Actually, it's not that hard to form titanium - if it was, you wouldn't see titanium watches or cheap jewelry available. Cheap ways of machining titanium where pioneered by CERN in the early '80s as they needed non-magnetic tools to work on their particle accelerator. Pretty much any CNC system can handle it with the right tooling.

What's actually holding titanium back is it's cost. It's very, very expensive to produce, even more than aluminum (and I don't think you can recycle it). Which is why it's mostly only used for smaller things unless the structural properties are required.
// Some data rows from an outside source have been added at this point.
(** The parent runs while the ready child is the thread marked for
    destruction. *)
Definition pending_kernel : Kernel :=
  set_threadToBeDestroyed (Some 1) (parent_runs false 0).

(** A thread as the constructor leaves it at tick 10, child of thread 0. *)
Definition just_created_thread : NachOSThread :=
  mkThread JUST_CREATED None 0 0 no_array no_array no_flags (-1)
    10 10 0 0 0 0 0 0 ThreadRoot.

(** A thread that went to sleep at tick 4. *)
Definition sleeping_thread : NachOSThread :=
  mkThread BLOCKED (Some STACK_FENCEPOST) 0 0 no_array no_array no_flags (-1)
    0 0 4 4 4 1 0 4 AfterSWITCH.

(** Thread 0 runs at tick 10, nothing is ready, and there is a second
    thread [t]. *)
Definition second_thread (t : NachOSThread) : Kernel :=
  mkKernel
    {[ 0 := Live (parent_thread RUNNING (-1) false 0); 1 := Live t ]}
    (Some 0) None [] [] [] IntOn 10 0
    no_flags no_array no_array no_array no_array no_prediction 0%Q.

(** A forked thread that has not run yet: [READY], child of thread 0, and
    beginning in [ThreadRoot] when it is switched to. *)
Definition forked_thread : NachOSThread :=
  set_PCState ThreadRoot (child_thread READY).

(** The parent runs at tick 10 with interrupts off; the forked child is
    ready and has not run yet. *)
Definition parent_forked : Kernel :=
  set_threadArray
    {[ 0 := Live (parent_thread RUNNING (-1) false 0);
       1 := Live forked_thread ]}
    (parent_runs false 0).

(** Under [schedAlgo = 7] at tick 10: thread 0 runs since tick 0 and has
    base priority 5 and CPU count 6; thread 1 is ready and has base priority
    [base1], CPU count 10 and last burst 4. *)
Definition decay_running (base1 : Z) : Kernel :=
  mkKernel
    {[ 0 := Live (sample_thread RUNNING (-1) 0 0);
       1 := Live (sample_thread READY 0 0 0) ]}
    (Some 0) None [1] [] [] IntOn 10 7
    no_flags (store 1 4 no_array) (store 0 6 (store 1 10 no_array)) no_array
    (store 0 5 (store 1 base1 no_array)) no_prediction 0%Q.

(** Under [schedAlgo = 2] at tick 10: thread 0 runs since tick 0 with a
    predicted burst of 4; the estimation error so far is 1. *)
Definition prediction_kernel : Kernel :=
  mkKernel
    {[ 0 := Live (sample_thread RUNNING (-1) 0 0) ]}
    (Some 0) None [] [] [] IntOn 10 2
    no_flags no_array no_array no_array no_array
    (store 0 (4 # 1)%Q no_prediction) (1 # 1)%Q.

(** Under [schedAlgo = 2] in the tick in which the burst of thread 0
    started: the predicted burst is 4, [prevBurst[0]] still holds the burst
    6 of an earlier run, and the estimation error so far is 1. *)
Definition stale_prediction_kernel : Kernel :=
  mkKernel
    {[ 0 := Live (sample_thread RUNNING (-1) 0 0) ]}
    (Some 0) None [] [] [] IntOn 0 2
    no_flags (store 0 6 no_array) no_array no_array no_array
    (store 0 (4 # 1)%Q no_prediction) (1 # 1)%Q.

(** ** Reasoning about outcomes *)

Lemma bind_Ok_inv {A B} (m : Outcome A) (f : A → Outcome B) (b : B) :
  m ≫= f = Ok b → ∃ a, m = Ok a ∧ f a = Ok b.
Proof. destruct m; simpl; intros H; try discriminate. eauto. Qed.

Lemma bind_Ok {A B} (m : Outcome A) (f : A → Outcome B) (a : A) :
  m = Ok a → m ≫= f = f a.
Proof. by intros ->. Qed.

Lemma bind_assoc {A B C} (m : Outcome A) (f : A → Outcome B)
    (g : B → Outcome C) :
  (m ≫= f) ≫= g = m ≫= (λ a, f a ≫= g).
Proof. by destruct m. Qed.

Lemma bind_ext {A B} (m : Outcome A) (f g : A → Outcome B) :
  (∀ a, f a = g a) → m ≫= f = m ≫= g.
Proof. intros H. destruct m; simpl; [apply H|done..]. Qed.

Lemma ASSERT_Ok_inv (b : bool) (u : unit) : ASSERT b = Ok u → b = true.
Proof. by destruct b. Qed.

Lemma ASSERT_true (b : bool) : b = true → ASSERT b = Ok tt.
Proof. by intros ->. Qed.

Lemma deref_Ok_inv K p t :
  deref K p = Ok t → ∃ pid, p = Some pid ∧ threadArray K !! pid = Some (Live t).
Proof.
  unfold deref. destruct p as [pid|]; [|discriminate].
  destruct (threadArray K !! pid) as [[t'|]|] eqn:E; try discriminate.
  intros [= ->]. eauto.
Qed.

Lemma deref_Live K pid t :
  threadArray K !! pid = Some (Live t) → deref K (Some pid) = Ok t.
Proof. unfold deref. by intros ->. Qed.

(** Split a hypothesis [x ← m; k = Ok b] into its steps. *)
Ltac bind_inv H :=
  let a := fresh "a" in
  let Ha := fresh "Hstep" in
  apply bind_Ok_inv in H as (a & Ha & H).

Ltac assert_inv H :=
  let u := fresh "u" in
  let Hu := fresh "Hassert" in
  apply bind_Ok_inv in H as (u & Hu & H);
  apply ASSERT_Ok_inv in Hu;
  try (apply bool_decide_eq_true_1 in Hu).

(** Two kernel states with the same fields are equal. *)
Lemma Kernel_eq K K' :
  threadArray K = threadArray K' →
  currentThread K = currentThread K' →
  threadToBeDestroyed K = threadToBeDestroyed K' →
  readyThreadList K = readyThreadList K' →
  sleepingThreadList K = sleepingThreadList K' →
  sleepQueueHead K = sleepQueueHead K' →
  intLevel K = intLevel K' →
  totalTicks K = totalTicks K' →
  schedAlgo K = schedAlgo K' →
  exitThreadArray K = exitThreadArray K' →
  prevBurst K = prevBurst K' →
  threadCpuCount K = threadCpuCount K' →
  threadPriority K = threadPriority K' →
  threadBasePriority K = threadBasePriority K' →
  burstPredict K = burstPredict K' →
  EstimationError K = EstimationError K' →
  K = K'.
Proof. destruct K, K'; simpl; intros; by subst. Qed.
(** ** Properties of scheduler.cc *)

Section scheduler_facts.

Implicit Types (l : list Z) (K : Kernel) (thread start : Z).
(** C6. The line of every row of the document reads label, prompt,
    temperature, the five averages with two decimals, and then the total:
    the sum of the five average columns of the row (a missing average
    counting as zero), printed with two decimals.  The averages 0.80,
    0.70, 0.60, 0.90, 0.50 give the line whose total is 3.50. *)
Theorem total_is_sum_of_averages (df : list CsvRow) (r : Row) :
  In r (table_rows df) ->
  In (row_line r) (data_lines df)
  /\ (exists before after, latex_of df = before +:+ row_line r +:+ after)
  /\ row_line r
     = cell_m r +:+ " & " +:+ cell_p r +:+ " & " +:+ cell_t r +:+ " & "
       +:+ format_f 2 (num r "Answer Relevancy (Avg)") +:+ " & "
       +:+ format_f 2 (num r "Correctness (Avg)") +:+ " & "
       +:+ format_f 2 (num r "Faithfulness (Avg)") +:+ " & "
       +:+ format_f 2 (num r "Hallucination (Avg)") +:+ " & "
       +:+ format_f 2 (num r "Specific Information Accuracy (Avg)")
       +:+ " & "
       +:+ format_f 2 (Sum r) +:+ " & "
       +:+ join " & " (cells_of r gpt4o_cols) +:+ " & "
       +:+ join " & " (cells_of r claude_cols) +:+ " \\" +:+ nl
  /\ Sum r = nansum [ num r "Answer Relevancy (Avg)";
                      num r "Correctness (Avg)";
                      num r "Faithfulness (Avg)";
                      num r "Hallucination (Avg)";
                      num r "Specific Information Accuracy (Avg)" ]
  /\ (Forall (fun c => isnan (num r c) = false) avg_cols ->
      Sum r = add (add (add (add (add (S754_zero false)
                                      (num r "Answer Relevancy (Avg)"))
                                 (num r "Correctness (Avg)"))
                            (num r "Faithfulness (Avg)"))
                       (num r "Hallucination (Avg)"))
                  (num r "Specific Information Accuracy (Avg)"))
  /\ data_lines total_example
     = [ "O1 & P1 & - & 0.80 & 0.70 & 0.60 & 0.90 & 0.50 & 3.50 & 0.00 & 0.00 & 0.00 & 0.00 & 0.00 & 0.00 & 0.00 & 0.00 & 0.00 & 0.00 \\"
         +:+ nl ].
Proof.
  intros Hin.
  split; [unfold data_lines; now apply in_map|].
  split; [now apply line_in_document|].
  split; [apply row_line_total|].
  split; [reflexivity|].
  split; [apply Sum_all_present|]. vm_compute. reflexivity.
Qed.

Lemma total_is_sum_of_averages_witness :
  In (mkRow (Str "GENAI_SHARED_AZURE_OPENAI_O1") (Str "P1") S754_nan
            averages_example)
     (table_rows total_example)
  /\ In (row_line (mkRow (Str "GENAI_SHARED_AZURE_OPENAI_O1") (Str "P1")
                         S754_nan averages_example))
        (data_lines total_example)
  /\ format_f 2 (Sum (mkRow (Str "GENAI_SHARED_AZURE_OPENAI_O1") (Str "P1")
                            S754_nan averages_example))
     = "3.50".
Proof.
  split; [left; reflexivity|].
  split; [|vm_compute; reflexivity].
  apply (total_is_sum_of_averages total_example
           (mkRow (Str "GENAI_SHARED_AZURE_OPENAI_O1") (Str "P1") S754_nan
                  averages_example)).
  left. reflexivity.
Defined.

(** C7, as the code has it.  In every row, a metric or total cell whose
    value is finite has exactly two decimals, and the temperature cell is
    the dash when the value is missing and has exactly one decimal when
    the value is finite. *)
Theorem finite_cells_fixed_precision (df : list CsvRow) (r : Row) :
  In r (table_rows df) ->
  metric_cells r = map (format_f 2) (row_values r)
  /\ Forall (fun v => is_finite v = true ->
                      is_fixed_point 2 (format_f 2 v) = true)
            (row_values r)
  /\ (isnan (Temperature r) = true -> cell_t r = "-")
  /\ (is_finite (Temperature r) = true ->
      is_fixed_point 1 (cell_t r) = true).
Proof.
  intros _. split; [apply metric_cells_values|].
  split.
  { apply Forall_forall. intros v _ Hv. now apply format_f_fixed_point. }
  split.
  { intros H. unfold cell_t. rewrite H. reflexivity. }
  intros H. unfold cell_t.
  destruct (Temperature r); try discriminate; cbn [isnan negb];
    now apply format_f_fixed_point.
Qed.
That said, working with titanium as a sheet material is very difficult (BTDT, not fun). It requires a lot of high heat to form, which makes it much harder to use in mass production. Maybe this will help for those types of applications. Then again, they now use high-temperature presses for HT steel...

Chris Maresca
Titanium bicycles already exist. They tend to be very expensive but used titanium bikes are affordable by many people. There are also titanium revolvers common in .38 calibers. Many people can not use them as the pistol is so lite in weight that the kick back is far more severe. Those revolvers are under $500. which puts them at the same price as less exotic pistols and they carry like a dream. Jim Sadler

Titanium is great, but more advances have been made in the last few years with steel and aluminum to keep new technologies in titanium working/forming to be discovered. New high strength steel is being processed and put into cars due to the discoveries of altering its micro structure. Also Ferrari and Alcoa have been doing research for years on aluminum development and have avoided going down the total carbon fiber path like Lamborghini.

Fraunhofer had developed a process years ago for producing high strength metal foams. You don't hear anything about them anymore.